*Problem requirements*.
Gather all lines with "gmap" from the records.

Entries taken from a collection
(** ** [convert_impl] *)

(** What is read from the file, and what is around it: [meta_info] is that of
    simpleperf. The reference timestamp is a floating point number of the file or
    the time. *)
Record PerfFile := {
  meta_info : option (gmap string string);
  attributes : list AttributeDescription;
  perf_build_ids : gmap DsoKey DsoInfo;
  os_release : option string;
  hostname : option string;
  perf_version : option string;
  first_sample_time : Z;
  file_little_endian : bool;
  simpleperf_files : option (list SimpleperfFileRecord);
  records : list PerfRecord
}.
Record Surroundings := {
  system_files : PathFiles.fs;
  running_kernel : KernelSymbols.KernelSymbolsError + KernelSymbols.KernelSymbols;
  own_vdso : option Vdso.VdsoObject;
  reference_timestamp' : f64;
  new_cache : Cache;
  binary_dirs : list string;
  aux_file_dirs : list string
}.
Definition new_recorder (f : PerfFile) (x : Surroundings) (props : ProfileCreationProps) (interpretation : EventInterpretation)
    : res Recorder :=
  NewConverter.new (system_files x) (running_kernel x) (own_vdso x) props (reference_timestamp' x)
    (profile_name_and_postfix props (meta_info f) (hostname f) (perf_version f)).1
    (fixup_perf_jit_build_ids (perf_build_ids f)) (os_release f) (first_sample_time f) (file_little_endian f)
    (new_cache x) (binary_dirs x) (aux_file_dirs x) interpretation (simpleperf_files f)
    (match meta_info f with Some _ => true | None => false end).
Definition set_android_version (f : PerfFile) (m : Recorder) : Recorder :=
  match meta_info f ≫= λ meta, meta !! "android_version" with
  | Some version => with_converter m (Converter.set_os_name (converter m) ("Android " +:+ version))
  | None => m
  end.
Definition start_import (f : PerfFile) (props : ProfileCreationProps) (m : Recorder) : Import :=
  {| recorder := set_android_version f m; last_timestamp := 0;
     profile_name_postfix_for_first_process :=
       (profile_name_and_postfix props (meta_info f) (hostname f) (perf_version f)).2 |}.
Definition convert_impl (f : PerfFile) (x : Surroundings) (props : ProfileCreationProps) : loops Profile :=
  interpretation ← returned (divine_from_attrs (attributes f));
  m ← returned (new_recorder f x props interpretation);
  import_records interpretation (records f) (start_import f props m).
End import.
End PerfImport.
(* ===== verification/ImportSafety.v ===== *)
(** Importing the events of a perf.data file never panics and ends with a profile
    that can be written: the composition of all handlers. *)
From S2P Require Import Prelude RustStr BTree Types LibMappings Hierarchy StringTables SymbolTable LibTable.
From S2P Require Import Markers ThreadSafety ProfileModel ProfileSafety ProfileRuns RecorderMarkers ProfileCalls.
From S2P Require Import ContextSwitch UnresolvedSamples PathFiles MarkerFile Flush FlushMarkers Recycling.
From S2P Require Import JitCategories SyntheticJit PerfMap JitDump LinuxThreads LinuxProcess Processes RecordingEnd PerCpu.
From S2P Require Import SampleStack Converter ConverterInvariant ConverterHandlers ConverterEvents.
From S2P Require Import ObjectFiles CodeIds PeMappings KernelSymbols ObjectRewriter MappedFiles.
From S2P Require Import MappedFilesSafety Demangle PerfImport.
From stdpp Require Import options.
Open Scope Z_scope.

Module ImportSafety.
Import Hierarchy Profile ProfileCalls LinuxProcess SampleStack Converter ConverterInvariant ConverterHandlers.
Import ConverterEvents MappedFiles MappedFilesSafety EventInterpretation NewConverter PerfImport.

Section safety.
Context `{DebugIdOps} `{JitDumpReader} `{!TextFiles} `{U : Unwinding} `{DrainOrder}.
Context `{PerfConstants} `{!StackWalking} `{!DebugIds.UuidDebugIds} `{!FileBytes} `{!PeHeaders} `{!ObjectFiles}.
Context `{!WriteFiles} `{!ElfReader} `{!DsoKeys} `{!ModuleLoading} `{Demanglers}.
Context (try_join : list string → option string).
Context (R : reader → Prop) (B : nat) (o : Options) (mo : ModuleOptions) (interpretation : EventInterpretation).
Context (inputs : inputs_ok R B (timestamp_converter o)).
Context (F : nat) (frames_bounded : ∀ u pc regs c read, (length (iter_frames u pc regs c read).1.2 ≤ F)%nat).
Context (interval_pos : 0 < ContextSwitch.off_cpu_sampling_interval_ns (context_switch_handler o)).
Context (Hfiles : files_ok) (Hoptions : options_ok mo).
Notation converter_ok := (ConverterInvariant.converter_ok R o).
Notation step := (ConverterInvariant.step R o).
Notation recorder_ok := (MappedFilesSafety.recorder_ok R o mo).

*Response area*.
  meta_info : option (gmap string string);
  perf_build_ids : gmap DsoKey DsoInfo;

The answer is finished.